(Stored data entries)

(* ===== verification/AcmeOrder.v ===== *)
(** * Obtaining a certificate (tls/acme.rs)

    The blocking order of a certificate: the identifiers it asks for, the challenges it
    answers through the HTTP-01 token store or a DNS-01 solver, and what it returns.
    The ACME client library is a class of calls on its own state, which also holds
    the world a solver acts on.  The polling has no bound: a run is over or polls on. *)

From S2P Require Import Prelude RustStr Ip GeoIp Waf Bot Captcha Security Edge EdgeAuth ProxyConfig CertStore.

(** An authorization of the order, with the texts the library derives for it. *)
Record Auth := mkAuth {
  au_domain : str;
  au_need_challenge : bool;
  au_http_token : str;
  au_http_proof : str;
  au_dns_proof : str;
}.

(** Every call may fail with an error text; [validate] answers for the challenge that
    was prepared, with the tokens published at that time. *)
Class AcmeClient (L : Type) := {
  new_order : bool -> str -> str -> list str -> L -> result str unit * L;
  confirm_validations : L -> bool;
  authorizations : L -> result str (list Auth) * L;
  validate : Auth -> Http01ChallengeStore -> L -> result str unit * L;
  refresh : L -> result str unit * L;
  finalize : L -> result str (str * str) * L;
}.

(** How far a task of the library is: it has ended, or it is still polling. *)
Inductive Run (L A : Type) : Type :=
| Ended (r : result str A) (l : L) (t : Http01ChallengeStore)
| Polling (l : L) (t : Http01ChallengeStore).
Arguments Ended {L A} r l t.
Arguments Polling {L A} l t.

Section obtain.
Context {L : Type} `{!AcmeClient L}.
Variable to_lowercase : str -> str.
(** [set_txt] of the solver, if there is one, run to its end on the runtime handle,
    which the caller always passes. *)
Variable solver : option (str -> str -> L -> result str unit * L).
Variable use_staging : bool.

Definition challenge_is_dns01 (challenge : str) : bool :=
  let c := to_lowercase challenge in (c =s "dns01") || (c =s "dns-01").

Definition order_domains (is_dns01 : bool) (hosts : list str) : list str :=
  filter (fun h => negb (is_empty h) && (is_dns01 || negb (starts_with "*" h)) = true) (trim <$> hosts).

(** The token is published while it is validated, and taken back after success. *)
Definition answer_http01 (a : Auth) (l : L) (t : Http01ChallengeStore) : result str unit * L * Http01ChallengeStore :=
  let t := http01_set (au_http_token a) (au_http_proof a) t in
  match validate a t l with
  | (Ok _, l) => (Ok tt, l, http01_remove (au_http_token a) t)
  | (Err e, l) => (Err e, l, t)
  end.

Definition answer_dns01 (a : Auth) (l : L) (t : Http01ChallengeStore) : result str unit * L * Http01ChallengeStore :=
  match solver with
  | None => (Err (bs "DNS-01 requires DNS provider credentials"), l, t)
  | Some set_txt =>
    match set_txt (bs "_acme-challenge." ++ au_domain a) (au_dns_proof a) l with
    | (Err e, l) => (Err e, l, t)
    | (Ok _, l) => let '(r, l) := validate a t l in (r, l, t)
    end
  end.

Fixpoint answer_all (is_dns01 : bool) (auths : list Auth) (l : L) (t : Http01ChallengeStore) : result str unit * L * Http01ChallengeStore :=
  match auths with
  | [] => (Ok tt, l, t)
  | a :: rest =>
    if negb (au_need_challenge a) then answer_all is_dns01 rest l t
    else
      match (if is_dns01 then answer_dns01 a l t else answer_http01 a l t) with
      | (Err e, l, t) => (Err e, l, t)
      | (Ok _, l, t) => answer_all is_dns01 rest l t
      end
  end.

(** The loop has no bound of its own: this is how far it is after at most [fuel]
    rounds. *)
Fixpoint answer_rounds (fuel : nat) (is_dns01 : bool) (l : L) (t : Http01ChallengeStore) : Run L unit :=
  match fuel with
  | O => Polling l t
  | S fuel =>
    if confirm_validations l then Ended (Ok tt) l t
    else
      match authorizations l with
      | (Err e, l) => Ended (Err e) l t
      | (Ok auths, l) =>
        match answer_all is_dns01 auths l t with
        | (Err e, l, t) => Ended (Err e) l t
        | (Ok _, l, t) =>
          match refresh l with
          | (Err e, l) => Ended (Err e) l t
          | (Ok _, l) => answer_rounds fuel is_dns01 l t
          end
        end
      end
  end.

Definition contact (email : option str) : option str :=
  opt_filter (fun e => negb (is_empty e) && negb (contains "@example.com" e)) email.

Definition obtain_certs_sync (fuel : nat) (c : TlsConfig) (l : L) (t : Http01ChallengeStore) : Run L (list str * str * str) :=
  match tls_source c with
  | Acme email challenge _ _ _ =>
    let is_dns01 := challenge_is_dns01 challenge in
    match order_domains is_dns01 (tls_hosts c) with
    | [] => Ended (Err (if is_dns01 then bs "no domains for ACME order" else bs "no non-wildcard domains for HTTP-01")) l t
    | first :: rest =>
      match contact email with
      | None => Ended (Err (bs "ACME requires a valid contact email")) l t
      | Some email =>
        match new_order use_staging email first rest l with
        | (Err e, l) => Ended (Err e) l t
        | (Ok _, l) =>
          match answer_rounds fuel is_dns01 l t with
          | Polling l t => Polling l t
          | Ended (Err e) l t => Ended (Err e) l t
          | Ended (Ok _) l t =>
            match finalize l with
            | (Err e, l) => Ended (Err e) l t
            | (Ok (cert, key), l) => Ended (Ok (tls_hosts c, cert, key)) l t
            end
          end
        end
      end
    end
  | _ => Ended (Err (bs "not an ACME config")) l t
  end.

(** ** The polling loop *)

(** A round that neither confirms the order nor fails. *)
Inductive round (is_dns01 : bool) : L * Http01ChallengeStore -> L * Http01ChallengeStore -> Prop :=
| round_unconfirmed l t auths l1 l2 t2 l3 :
    confirm_validations l = false -> authorizations l = (Ok auths, l1) -> answer_all is_dns01 auths l1 t = (Ok tt, l2, t2) ->
    refresh l2 = (Ok tt, l3) -> round is_dns01 (l, t) (l3, t2).

(** The loop is still polling after [n] rounds exactly when [n] such rounds have
    happened: it ends as soon as the authority confirms or a call fails. *)
Lemma answer_rounds_polling n is_dns01 l t l' t' :
  answer_rounds n is_dns01 l t = Polling l' t' <-> nsteps (round is_dns01) n (l, t) (l', t').
Proof.
  revert l t. induction n as [|n IH]; intros l t; cbn [answer_rounds].
  - split; [intros [= -> ->]; constructor|]. intros Hn. by inversion Hn.
  - split.
    + destruct (confirm_validations l) eqn:Ec; [done|]. destruct (authorizations l) as [[auths|e] l1] eqn:Ea; [|done].
      destruct (answer_all is_dns01 auths l1 t) as [[[[]|e] l2] t2] eqn:Eall; [|done].
      destruct (refresh l2) as [[[]|e] l3] eqn:Er; [|done]. intros Hn%IH. econstructor; [|done]. by econstructor.
    + intros Hn. inversion Hn as [|? ? [l3 t3] ? Hr Hrest]; subst. inversion Hr; subst.
      repeat match goal with He : ?x = _ |- context [?x] => rewrite He end. by apply IH.
Qed.

(** More rounds change nothing once the loop has ended. *)
Lemma answer_rounds_ended n m is_dns01 l t r l' t' : (n <= m)%nat ->
  answer_rounds n is_dns01 l t = Ended r l' t' -> answer_rounds m is_dns01 l t = Ended r l' t'.
Proof.
  revert m l t. induction n as [|n IH]; intros [|m] l t Hle Hn; cbn [answer_rounds] in *; try done; [lia|].
  destruct (confirm_validations l); [done|]. destruct (authorizations l) as [[auths|e] l1]; [|done].
  destruct (answer_all is_dns01 auths l1 t) as [[[u|e] l2] t2]; [|done]. destruct (refresh l2) as [[u'|e] l3]; [|done].
  apply IH; [lia|done].
Qed.

Lemma obtain_ended n m c l t r l' t' : (n <= m)%nat ->
  obtain_certs_sync n c l t = Ended r l' t' -> obtain_certs_sync m c l t = Ended r l' t'.
Proof.
  intros Hle. unfold obtain_certs_sync. destruct (tls_source c); try done. destruct (order_domains _ _) as [|first rest]; [done|].
  destruct (contact _); [|done]. destruct (new_order _ _ _ _ _) as [[u|e] l1]; [|done].
  destruct (answer_rounds n _ _ _) as [r1 l2 t2|l2 t2] eqn:En; [|done]. by rewrite (answer_rounds_ended _ _ _ _ _ _ _ _ Hle En).
Qed.

Lemma obtain_polling n c l t l' t' : obtain_certs_sync n c l t = Polling l' t' ->
  exists is_dns01 (email first : str) (rest : list str) (l1 : L), new_order use_staging email first rest l = (Ok tt, l1) /\
    nsteps (round is_dns01) n (l1, t) (l', t').
Proof.
  unfold obtain_certs_sync. destruct (tls_source c) as [email ch p pt cr| |]; try done.
  destruct (order_domains _ _) as [|first rest]; [done|]. destruct (contact _) as [mail|]; [|done].
  destruct (new_order _ _ _ _ _) as [[[]|e] l1] eqn:En; [|done].
  destruct (answer_rounds _ _ _ _) as [r1 l2 t2|l2 t2] eqn:Er.
  - destruct r1 as [u|e]; [|done]. by destruct (finalize l2) as [[[cert key]|e] l3].
  - intros [= -> ->]. apply answer_rounds_polling in Er. by eexists _, mail, first, rest, l1.
Qed.

(** ** Http01ChallengeStore *)

(** Nothing new is published, except perhaps one token. *)
Definition tokens_within (left_over : option str) (t t' : Http01ChallengeStore) : Prop :=
  forall k, t' !! k = t !! k \/ t' !! k = None \/ left_over = Some k.

Lemma tokens_within_trans o t1 t2 t3 : tokens_within None t1 t2 -> tokens_within o t2 t3 -> tokens_within o t1 t3.
Proof. intros H1 H2 k. destruct (H1 k) as [E1|[E1|?]], (H2 k) as [E2|[E2|?]]; try done; rewrite ?E2, ?E1; auto. Qed.

(** At most one token is left by a failure, none by success. *)
Definition tokens_after {A} (r : result str A) (t t' : Http01ChallengeStore) : Prop :=
  exists o, tokens_within o t t' /\ (is_ok r = true -> o = None).

Lemma answer_all_tokens is_dns01 auths l t r l' t' : answer_all is_dns01 auths l t = (r, l', t') -> tokens_after r t t'.
Proof.
  revert l t. induction auths as [|a auths IH]; intros l t; cbn [answer_all].
  - intros [= <- <- <-]. exists None. by split; [left|].
  - destruct (au_need_challenge a); [|apply IH]. cbn [negb].
    destruct (if is_dns01 then answer_dns01 a l t else answer_http01 a l t) as [[r1 l1] t1] eqn:Ea.
    assert (H1 : exists o, tokens_within o t t1 /\ (is_ok r1 = true -> o = None)).
    { destruct is_dns01.
      - exists None. split; [|done]. unfold answer_dns01 in Ea. repeat case_match; simplify_eq; by left.
      - unfold answer_http01, http01_set, http01_remove in Ea. destruct (validate _ _ _) as [[u|e] l2]; simplify_eq.
        + exists None. split; [|done]. intros k. destruct (decide (k = au_http_token a)) as [->|Hk].
          * right. left. apply lookup_delete_eq.
          * left. by rewrite lookup_delete_ne, lookup_insert_ne by congruence.
        + exists (Some (au_http_token a)). split; [|done]. intros k. destruct (decide (k = au_http_token a)) as [->|Hk]; [by right; right|].
          left. by rewrite lookup_insert_ne by congruence. }
    destruct H1 as (o & H1 & Ho). destruct r1 as [u|e].
    + rewrite Ho in H1 by done. intros Hr. destruct (IH _ _ Hr) as (o' & H2 & Ho'). exists o'. split; [|done]. by eapply tokens_within_trans.
    + intros [= <- <- <-]. by exists o.
Qed.

Lemma answer_rounds_tokens fuel is_dns01 l t r l' t' : answer_rounds fuel is_dns01 l t = Ended r l' t' -> tokens_after r t t'.
Proof.
  assert (Hid : forall t (r : result str unit), tokens_after r t t) by (intros; exists None; split; [intros k; by left|done]).
  revert l t. induction fuel as [|fuel IH]; intros l t; cbn [answer_rounds]; [done|].
  destruct (confirm_validations l); [intros [= <- <- <-]; apply Hid|].
  destruct (authorizations l) as [[auths|e] l1]; [|intros [= <- <- <-]; apply Hid].
  destruct (answer_all is_dns01 auths l1 t) as [[r2 l2] t2] eqn:Ea. apply answer_all_tokens in Ea. destruct r2 as [u|e].
  - destruct Ea as (o & Hw & Ho). rewrite Ho in Hw by done.
    destruct (refresh l2) as [[u'|e] l3].
    + intros Hr. destruct (IH _ _ Hr) as (o' & H2 & Ho'). exists o'. split; [|done]. by eapply tokens_within_trans.
    + intros [= <- <- <-]. by exists None.
  - by intros [= <- <- <-].
Qed.

(** An order that ends leaves no challenge token behind when it succeeds, and at most
    one, that of the validation that failed, when it fails; and the certificate it
    returns is filed under the hosts of the entry. *)
Theorem obtain_tokens fuel c l t r l' t' : obtain_certs_sync fuel c l t = Ended r l' t' ->
  tokens_after r t t' /\ forall hosts cert key, r = Ok (hosts, cert, key) -> hosts = tls_hosts c.
Proof.
  unfold obtain_certs_sync.
  assert (Hid : forall t (r : result str (list str * str * str)), tokens_after r t t) by (intros; exists None; split; [intros k; by left|done]).
  destruct (tls_source c); try (intros [= <- <- <-]; by split).
  destruct (order_domains _ _) as [|first rest]; [intros [= <- <- <-]; by split|].
  destruct (contact _); [|intros [= <- <- <-]; by split].
  destruct (new_order _ _ _ _ _) as [[u|e] l1]; [|intros [= <- <- <-]; by split].
  destruct (answer_rounds _ _ _ _) as [r2 l2 t2|l2 t2] eqn:Er; [|done]. apply answer_rounds_tokens in Er as (o & Hw & Ho).
  destruct r2 as [u2|e].
  - rewrite Ho in Hw by done. destruct (finalize l2) as [[[cert key]|e] l3]; intros [= <- <- <-]; (split; [by exists None|]); [|done].
    by intros hosts cert' key' [= <- _ _].
  - intros [= <- <- <-]. split; [|done]. by exists o.
Qed.

End obtain.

• **Task instructions**
Here the answer is the exact run of lines above, from the line with "destruct (answer_rounds _ _ _ _) as [r2" down to the last, and nothing else.

• **Output of the exercise**
  destruct (answer_rounds _ _ _ _) as [r2 l2 t2|l2 t2] eqn:Er; [|done]. apply answer_rounds_tokens in Er as (o & Hw & Ho).
  destruct r2 as [u2|e].
  - rewrite Ho in Hw by done. destruct (finalize l2) as [[[cert key]|e] l3]; intros [= <- <- <-]; (split; [by exists None|]); [|done].
    by intros hosts cert' key' [= <- _ _].
  - intros [= <- <- <-]. split; [|done]. by exists o.
Qed.

End obtain.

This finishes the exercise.